Rios Mendoza gained national and international attention due to the unique work she and her team at UW-Superior are doing to understand the sources, impacts and solutions to increased plastics in oceans and the Great Lakes. Microplastics, microbeads and plastic fibers, are being found in water worldwide. These tiny plastics attract toxins, are eaten by aquatic bugs and fish and make their way up the food web to our dinner plates. Rios Mendoza and her plastics research was involved with legislation in Wisconsin that bans microbeads in the water.
The more than $40,000 in grant funds will help support Rios Mendoza, two undergraduate research assistants, project supplies and travel expenses from May 18, 2021, to June 30, 2022, while the team collects samples through a program titled “Microplastics; Sources, Fate, etc. in St. Louis River Estuary and Lake Superior.”

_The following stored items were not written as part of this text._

(** The documented effect of the system calls.  [tcp_close] is specified for an
    open descriptor only. *)
Class Descriptors (W : Type) {sockets : Sockets W} {mmap : Mmap W} {system : System W} {probes : ProbeMemory W} : Type := {
  opens : W -> list Z;
  socket_opens w fd w' : tcp_socket w = (fd, w') ->
    if fd =? INVALID_TCP_SOCKET then opens w' = opens w else opens w' ≡ₚ fd :: opens w;
  accept_opens lfd w fd addr w' : tcp_accept lfd w = (fd, addr, w') ->
    if fd =? INVALID_TCP_SOCKET then opens w' = opens w else opens w' ≡ₚ fd :: opens w;
  close_opens fd w : fd ∈ opens w -> opens w ≡ₚ fd :: opens (tcp_close fd w);
  send_opens fd bs w n w' : tcp_send fd bs w = (n, w') -> opens w' = opens w;
  recv_opens fd len w n bs w' : tcp_recv fd len w = (n, bs, w') -> opens w' = opens w;
  readv_opens fd lens w n bs w' : tcp_readv fd lens w = (n, bs, w') -> opens w' = opens w;
  nonblocking_opens fd w : opens (tcp_set_nonblocking fd w) = opens w;
  blocking_opens fd w : opens (tcp_set_blocking fd w) = opens w;
  timeout_opens fd o ms w : opens (snd (tcp_set_timeout fd o ms w)) = opens w;
  setsockopt_opens fd o w : opens (snd (tcp_setsockopt fd o w)) = opens w;
  bind_opens fd ip port w : opens (snd (tcp_bind fd ip port w)) = opens w;
  listen_opens fd n w : opens (snd (tcp_listen fd n w)) = opens w;
  connect_opens fd ip port w : opens (snd (tcp_connect fd ip port w)) = opens w;
  clock_opens w : opens (snd (steady_clock_now w)) = opens w;
  my_mmap_opens b name w : opens (snd (my_mmap b name w)) = opens w;
  my_mmap_existing_opens b name w : opens (snd (my_mmap_existing b name w)) = opens w;
  write_probe_opens name p w : opens (write_probe name p w) = opens w;
  unlink_opens name w : opens (my_shm_unlink name w) = opens w
}.

Section Descriptors.
Context {platform : Platform} {conf : Conf} {W : Type}.
Context {sockets : Sockets W} {mmap : Mmap W} {system : System W} {probes : ProbeMemory W} {ledger : Descriptors W}.
Implicit Types (w : W) (c : TcpShmConnection) (t : PTCPConnection).

(** *** Files and the calls of the login *)
Lemma send_all_loop_opens fuel : forall fd bs w r w', send_all_loop fuel fd bs w = Ret (r, w') -> opens w' = opens w.
Proof using Type.
  induction fuel as [|fuel IH]; intros fd bs w r w' E; [discriminate E|]. cbn [send_all_loop] in E.
  destruct (0 <? zlen bs); [|injection E as _ <-; reflexivity]. destruct (tcp_send fd bs w) as [n w1] eqn:Es.
  apply send_opens in Es. destruct (n <=? 0); [injection E as _ <-; exact Es|]. rewrite (IH _ _ _ _ _ E). exact Es.
Qed.
Lemma recv_all_loop_opens fuel : forall fd len got w r w', recv_all_loop fuel fd len got w = Ret (r, w') -> opens w' = opens w.
Proof using Type.
  induction fuel as [|fuel IH]; intros fd len got w r w' E; [discriminate E|]. cbn [recv_all_loop] in E.
  destruct (0 <? len); [|injection E as _ <-; reflexivity]. destruct (tcp_recv fd len w) as [[n bs] w1] eqn:Es.
  apply recv_opens in Es. destruct (n <=? 0); [injection E as _ <-; exact Es|]. rewrite (IH _ _ _ _ _ _ E). exact Es.
Qed.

“Working with colleagues in different research fields made this project more robust,” said Rios Mendoza. “This multidisciplinary research project will contribute to training undergraduate students in freshwater education. I am seeing this as an opportunity to fill some knowledge gaps of microplastics and involve our students in this study area. This is an opportunity not just for me working with colleagues from UW-Madison and UW-Eau Claire, but also for my students who can have the same opportunity working with students from other UW campuses.”
Rios Mendoza has been working for more than 15 years with microplastics pollution. Currently, she is researching the concentration of toxic compounds adsorbed on plastic particles, sediments, and tissues samples from oceans and the Great Lakes. Rios Mendoza has also conducted research with emerging contaminants, such as caffeine, phthalates, and triclosan. She is actively working with samples from Newton Creek and the St. Louis River Estuary to assess the contamination for polycyclic aromatic compounds. These compounds are mainly formed from incomplete combustion of gasolines and from petroleum.
“That here at the UW-Superior, we are one of the pioneering universities around the Great Lakes to start the study of toxic compounds adsorbed on the microplastic surfaces since 2012,” said Rios Mendoza. “This type of research motivates and challenges students to study real environmental issues in the world.”
Rios Mendoza has given seminars in scientific conferences at national and international levels. In addition, she holds talks with the community to discuss issues about plastic pollution and their consequences in freshwater systems. Rios Mendoza engages her students in analytical chemistry research and collaborates with them to present their research results at conferences around the country.
The Lake Superior National Estuarine Research Reserve is a partner research institution of UW-Superior.